If you have the time to investigate the interoperability, that would
be a really good thing (I don't have ssh2 installed, and I prefer not
to look too closely at its sourcecode).
A first step to track this down is to run lsh with the -v or even the
--debug flag.
> and in the ssh server log:
>
> Jul 8 16:44:54 hh-terrance sshd2[21263]: connection from "127.0.0.1"
> Jul 8 16:44:55 hh-terrance sshd2[21267]: Remote host disconnected:
> Invalid server signature^M
> Jul 8 16:44:55 hh-terrance sshd2[21267]: Key exchange failed: 'Invalid
> server signature^M '
>
> (in this example the server and client were both on the same machine).
ssh2 uses a different format for dss signatures than the one specified
in the latest draft (or with the different format in the draft before
that, for that matter). Either the workaround in lsh is not used, for
some reason, or it doesn't implements the ssh2 format properly.
On the lsh file, the place to start look is probably the
do_dsa_verify_kludge() function in src/dsa.c.

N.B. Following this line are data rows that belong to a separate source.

(** The letters: posted at all events, and sent when the receiver can be reached. *)
Lemma sent_outbidded a w :
  posted w (SendAuctionOutbiddedMail a w) /\
  (reachable w (a_bidder a) = true -> view_ok (gview w) -> pw_mailIds (SendAuctionOutbiddedMail a w) <= 2 ^ 32 -> sent w (SendAuctionOutbiddedMail a w) (a_bidder a) (a_bid a) []).
Proof.
  unfold SendAuctionOutbiddedMail. cbv zeta. destruct (reachable w (a_bidder a)); [|split; [apply posted_refl|done]].
  set (w1 := if in_world w (a_bidder a) then _ else _).
  assert (P1 : posted w w1 /\ gview w1 = gview w) by (unfold w1; case_if; by repeat split). destruct P1 as [P1 G1].
  split; [eapply posted_trans; [exact P1|by apply posted_SendMailTo]|]. intros _ Hok Hm.
  apply sent_later; first [done|congruence|by intros k ?%not_elem_of_nil|by rewrite draft_of_one].
Qed.
Lemma gview_notified to a b w : gview (SendAuctionOwnerNotification to a b w) = gview w.
Proof. unfold SendAuctionOwnerNotification. destruct (pw_players w !! to); [|done]. by case_if. Qed.
Lemma sent_successful a w :
  posted w (SendAuctionSuccessfulMail a w) /\
  (reachable w (a_owner a) = true -> view_ok (gview w) -> pw_mailIds (SendAuctionSuccessfulMail a w) <= 2 ^ 32 ->
   sent w (SendAuctionSuccessfulMail a w) (a_owner a) (u32 (a_bid a + a_deposit a - GetAuctionCut a)) []).
Proof.
  unfold SendAuctionSuccessfulMail. cbv zeta. destruct (reachable w (a_owner a)); [|split; [apply posted_refl|done]].
  set (w1 := if in_world w (a_owner a) then _ else _).
  assert (P1 : posted w w1 /\ gview w1 = gview w) by (unfold w1; case_if; [split; [apply posted_notified|apply gview_notified]|split; [apply posted_refl|done]]).
  destruct P1 as [P1 G1]. set (s := auction_subject a AUCTION_SUCCESSFUL). set (t := successful_body a (GetAuctionCut a)).
  pose proof (posted_MailDraft_text s t w1) as P2. pose proof (gview_MailDraft_text s t w1) as G2. pose proof (MailDraft_text_source s t w1) as Hr.
  destruct (MailDraft_text s t w1) as [d w2]. cbn [fst snd] in P2, G2, Hr.
  split; [eapply posted_trans; [exact P1|]; eapply posted_trans; [exact P2|by apply posted_SendMailTo]|]. intros _ Hok Hm.
  apply sent_later; first [done|congruence|by intros k ?%not_elem_of_nil|by rewrite draft_of_one].
Qed.
Lemma draft_of_one it d : d_items d = ∅ -> pi_guid <$> draft_items (Draft_AddItem it d) = [pi_guid it].
Proof.
  intros Hd. assert (Hok : draft_ok (Draft_AddItem it d)) by (apply draft_ok_add; intros k it'; by rewrite Hd, lookup_empty).
  rewrite draft_guids by done. simpl. rewrite Hd, insert_empty. apply Permutation_singleton_r. by rewrite skeys_perm, map_to_list_singleton.
Qed.
Lemma sent_won a w :
  posted w (SendAuctionWonMail a w) /\
  (forall it, GetAItem w (a_itemGuidLow a) = Some it -> reachable w (a_bidder a) = true -> view_ok (gview w) -> pw_mailIds (SendAuctionWonMail a w) <= 2 ^ 32 ->
   sent w (SendAuctionWonMail a w) (a_bidder a) 0 [pi_guid it]).
Proof.
  unfold SendAuctionWonMail. destruct (GetAItem w (a_itemGuidLow a)) as [it|]; [|split; [apply posted_refl|done]].
  cbv zeta. destruct (reachable w (a_bidder a)); [|split; [by split; [apply grows_views|..]|done]].
  set (w0 := sql_owner _ _ w). set (w1 := if in_world w0 (a_bidder a) then _ else _).
  assert (P1 : posted w w1 /\ gview w1 = gview w) by (unfold w1; case_if; by repeat split). destruct P1 as [P1 G1].
  set (s := auction_subject a AUCTION_WON). set (t := won_body a).
  pose proof (posted_MailDraft_text s t w1) as P2. pose proof (gview_MailDraft_text s t w1) as G2. pose proof (MailDraft_text_source s t w1) as Hr.
  pose proof (MailDraft_text_items s t w1) as Hd. assert (Hmon : d_money (fst (MailDraft_text s t w1)) = 0) by (unfold MailDraft_text; by case_if).
  destruct (MailDraft_text s t w1) as [d w2]. cbn [fst snd] in P2, G2, Hr, Hd, Hmon.
  split; [eapply posted_trans; [exact P1|]; eapply posted_trans; [exact P2|by apply posted_SendMailTo]|]. intros it' [= <-] _ Hok Hm.
  apply sent_later; first [done|congruence|by intros k ?%not_elem_of_nil|by rewrite draft_of_one].
Qed.
Lemma sent_expired a w :
  posted w (SendAuctionExpiredMail a w) /\
  (forall it, GetAItem w (a_itemGuidLow a) = Some it -> reachable w (a_owner a) = true -> view_ok (gview w) -> pw_mailIds (SendAuctionExpiredMail a w) <= 2 ^ 32 ->
   sent w (SendAuctionExpiredMail a w) (a_owner a) 0 [pi_guid it]).
Proof.
  unfold SendAuctionExpiredMail. destruct (GetAItem w (a_itemGuidLow a)) as [it|]; [|split; [apply posted_refl|done]].
  cbv zeta. destruct (reachable w (a_owner a)); [|split; [by split; [apply grows_views|..]|done]].
  set (w1 := if in_world w (a_owner a) then _ else _).
  assert (P1 : posted w w1 /\ gview w1 = gview w).
  { unfold w1. case_if; [split; [apply posted_notified|apply gview_notified]|by repeat split]. }
  destruct P1 as [P1 G1]. split; [eapply posted_trans; [exact P1|by apply posted_SendMailTo]|]. intros it' [= <-] _ Hok Hm.
  apply sent_later; first [done|congruence|by intros k ?%not_elem_of_nil|by rewrite draft_of_one].
Qed.
(** What they leave of the items on sale. *)
Lemma aitems_SendMailTo d to sn c dd ed w : pw_aitems (SendMailTo d to sn c dd ed w) = pw_aitems w.
Proof.
  unfold SendMailTo. cbv zeta.
  assert (H : forall m w, pw_aitems (foldl (insert_mail_item m to) w (draft_items d)) = pw_aitems w) by (intros; by apply foldl_keep).
  assert (Ha : forall g t w, pw_aitems (AddNewMailDeliverTime g t w) = pw_aitems w) by (intros; unfold AddNewMailDeliverTime; by case_if).
  destruct (FindMasterPlayer _ _).
  - match goal with |- pw_aitems (upd_pp _ _ ?x) = _ => change (pw_aitems x = pw_aitems w) end. rewrite Ha. etransitivity; [apply H|]. by case_if.
  - etransitivity; [apply H|]. by case_if.
Qed.
Lemma aitems_MailDraft_text s t w : pw_aitems (snd (MailDraft_text s t w)) = pw_aitems w.
Proof. unfold MailDraft_text. by case_if. Qed.
Lemma aitems_notified to a b w : pw_aitems (SendAuctionOwnerNotification to a b w) = pw_aitems w.
Proof. unfold SendAuctionOwnerNotification. destruct (pw_players w !! to); [|done]. by case_if. Qed.
Lemma GetAItem_removed k k' w : k <> k' -> GetAItem (RemoveAItem k' w) k = GetAItem w k.
Proof. intros Hne. unfold GetAItem. simpl. by rewrite lookup_delete_ne. Qed.
Lemma aitem_successful a w : pw_aitems (SendAuctionSuccessfulMail a w) = pw_aitems w.
Proof.
  unfold SendAuctionSuccessfulMail. cbv zeta. case_if; [|done]. set (w1 := if in_world w (a_owner a) then _ else _).
  assert (E : pw_aitems w1 = pw_aitems w) by (unfold w1; case_if; [apply aitems_notified|done]).
  match goal with |- context [MailDraft_text ?s ?t w1] => pose proof (aitems_MailDraft_text s t w1) as E'; destruct (MailDraft_text s t w1) as [d w3] end.
  simpl in E'. unfold SendAuctionMail. rewrite aitems_SendMailTo. congruence.
Qed.
Lemma aitem_won a w k : (forall it, GetAItem w (a_itemGuidLow a) = Some it -> pi_guid it <> k) -> GetAItem (SendAuctionWonMail a w) k = GetAItem w k.
Proof.
  intros Hk. unfold SendAuctionWonMail. destruct (GetAItem w (a_itemGuidLow a)) as [it|]; [|done]. specialize (Hk it eq_refl). cbv zeta. case_if.
  - set (w1 := sql_owner _ _ w). set (w2 := if in_world w1 (a_bidder a) then _ else _).
    assert (E2 : GetAItem w2 k = GetAItem w k) by (unfold w2; case_if; [done|]; by rewrite GetAItem_removed).
    pose proof (aitems_MailDraft_text (auction_subject a AUCTION_WON) (won_body a) w2) as E3.
    destruct (MailDraft_text (auction_subject a AUCTION_WON) (won_body a) w2) as [d w3]. simpl in E3.
    unfold SendAuctionMail, GetAItem. rewrite aitems_SendMailTo, E3. exact E2.
  - unfold destroy_aitem. by rewrite GetAItem_removed.
Qed.
Lemma aitem_expired a w k : (forall it, GetAItem w (a_itemGuidLow a) = Some it -> pi_guid it <> k) -> GetAItem (SendAuctionExpiredMail a w) k = GetAItem w k.
Proof.
  intros Hk. unfold SendAuctionExpiredMail. destruct (GetAItem w (a_itemGuidLow a)) as [it|]; [|done]. specialize (Hk it eq_refl). cbv zeta. case_if.
  - unfold SendAuctionMail, GetAItem. rewrite aitems_SendMailTo. case_if; [by rewrite aitems_notified|].
    exact (GetAItem_removed k (pi_guid it) w (not_eq_sym Hk)).
  - unfold destroy_aitem. by rewrite GetAItem_removed.
Qed.
End letters.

As far as I know, the format used by ssh2 is a bytestring of even
length, where the first half represents r and the second half s, as
unsigned numbers in network byte order.
Looking at the code, it seems that lsh expects this "signature blob"
to also include a length field. Perhaps that is the problem?
If you can't figure out how to fix this yourself, please send me the
--debug output from lsh.
Regards,
/Niels